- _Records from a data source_
╭──
(* ===== verification/Operator.v ===== *)
(** * The Kubernetes operator

    The resources of [cgn-k8s/src/crds.rs], what [cgn-operator/src/render.rs]
    makes of a cluster, and the reconcilers of [controllers/]. The API server is
    an outcome: which patches it takes. Pools and policies as the loops over etcd
    use them are in [Scaling]. *)

From stdpp Require Import pretty.
From S2P Require Import Prelude StringFacts Float32 Text BTree Json Routing Spawn Scaling.

#[local] Open Scope Z_scope.

(** ** Resources *)

Record Resources := mkResources { rs_cpu : option string; rs_memory : option string; rs_gpu : option Z }.
Record RouterSpec := mkRouterSpec { ro_replicas : Z; ro_resources : Resources; ro_service_type : option string }.
Record AgentSpec := mkAgentSpec { as_node_selector : gmap string string; as_tolerations : list Json; as_resources : Resources }.
Record KvCachedSpec := mkKvCachedSpec { ks_ram_gib : Z; ks_ssd_gib : Z; ks_ssd_class : option string }.
Record MetricsSpec := mkMetricsSpec { ms_enabled : bool; ms_redfish_url : option string }.
Record InferenceClusterSpec := mkClusterSpec {
  ic_router : RouterSpec;
  ic_agent : AgentSpec;
  ic_kvcached : KvCachedSpec;
  ic_metrics : MetricsSpec;
  ic_image_tag : option string;
}.
Record InferenceCluster := mkInferenceCluster { ic_name : string; ic_namespace : option string; ic_spec : InferenceClusterSpec }.
Record InferenceClusterStatus := mkClusterStatus { st_phase : string; st_message : option string; st_ready_replicas : Z }.
Record ModelPoolStatus := mkPoolStatus { mps_phase : string; mps_loaded_replicas : Z; mps_desired : option Z; mps_last_scale : option string }.

(** *** Decoding

    The specs as kube reads them. An array stands for a struct only when it has
    every field that does not default. *)

Definition struct_all (names : list string) (v : Json) : option (list (string * Json)) :=
  match v with JArray l => if (length l =? length names)%nat then Some (zip names l) else None | _ => struct_members names v end.

Definition de_string_map (v : Json) : option (gmap string string) :=
  match v with
  | JObject f => foldl (fun acc e => m ← acc; s ← de_string e.2; Some (<[e.1 := s]> m)) (Some ∅) f
  | _ => None
  end.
╰──
Give back exactly the lines from the beginning of the records through the line containing "match v with JArray", and only those.

(* ===== verification/Operator.v ===== *)
(** * The Kubernetes operator

    The resources of [cgn-k8s/src/crds.rs], what [cgn-operator/src/render.rs]
    makes of a cluster, and the reconcilers of [controllers/]. The API server is
    an outcome: which patches it takes. Pools and policies as the loops over etcd
    use them are in [Scaling]. *)

From stdpp Require Import pretty.
From S2P Require Import Prelude StringFacts Float32 Text BTree Json Routing Spawn Scaling.

#[local] Open Scope Z_scope.

(** ** Resources *)

Record Resources := mkResources { rs_cpu : option string; rs_memory : option string; rs_gpu : option Z }.
Record RouterSpec := mkRouterSpec { ro_replicas : Z; ro_resources : Resources; ro_service_type : option string }.
Record AgentSpec := mkAgentSpec { as_node_selector : gmap string string; as_tolerations : list Json; as_resources : Resources }.
Record KvCachedSpec := mkKvCachedSpec { ks_ram_gib : Z; ks_ssd_gib : Z; ks_ssd_class : option string }.
Record MetricsSpec := mkMetricsSpec { ms_enabled : bool; ms_redfish_url : option string }.
Record InferenceClusterSpec := mkClusterSpec {
  ic_router : RouterSpec;
  ic_agent : AgentSpec;
  ic_kvcached : KvCachedSpec;
  ic_metrics : MetricsSpec;
  ic_image_tag : option string;
}.
Record InferenceCluster := mkInferenceCluster { ic_name : string; ic_namespace : option string; ic_spec : InferenceClusterSpec }.
Record InferenceClusterStatus := mkClusterStatus { st_phase : string; st_message : option string; st_ready_replicas : Z }.
Record ModelPoolStatus := mkPoolStatus { mps_phase : string; mps_loaded_replicas : Z; mps_desired : option Z; mps_last_scale : option string }.

(** *** Decoding

    The specs as kube reads them. An array stands for a struct only when it has
    every field that does not default. *)

Definition struct_all (names : list string) (v : Json) : option (list (string * Json)) :=
  match v with JArray l => if (length l =? length names)%nat then Some (zip names l) else None | _ => struct_members names v end.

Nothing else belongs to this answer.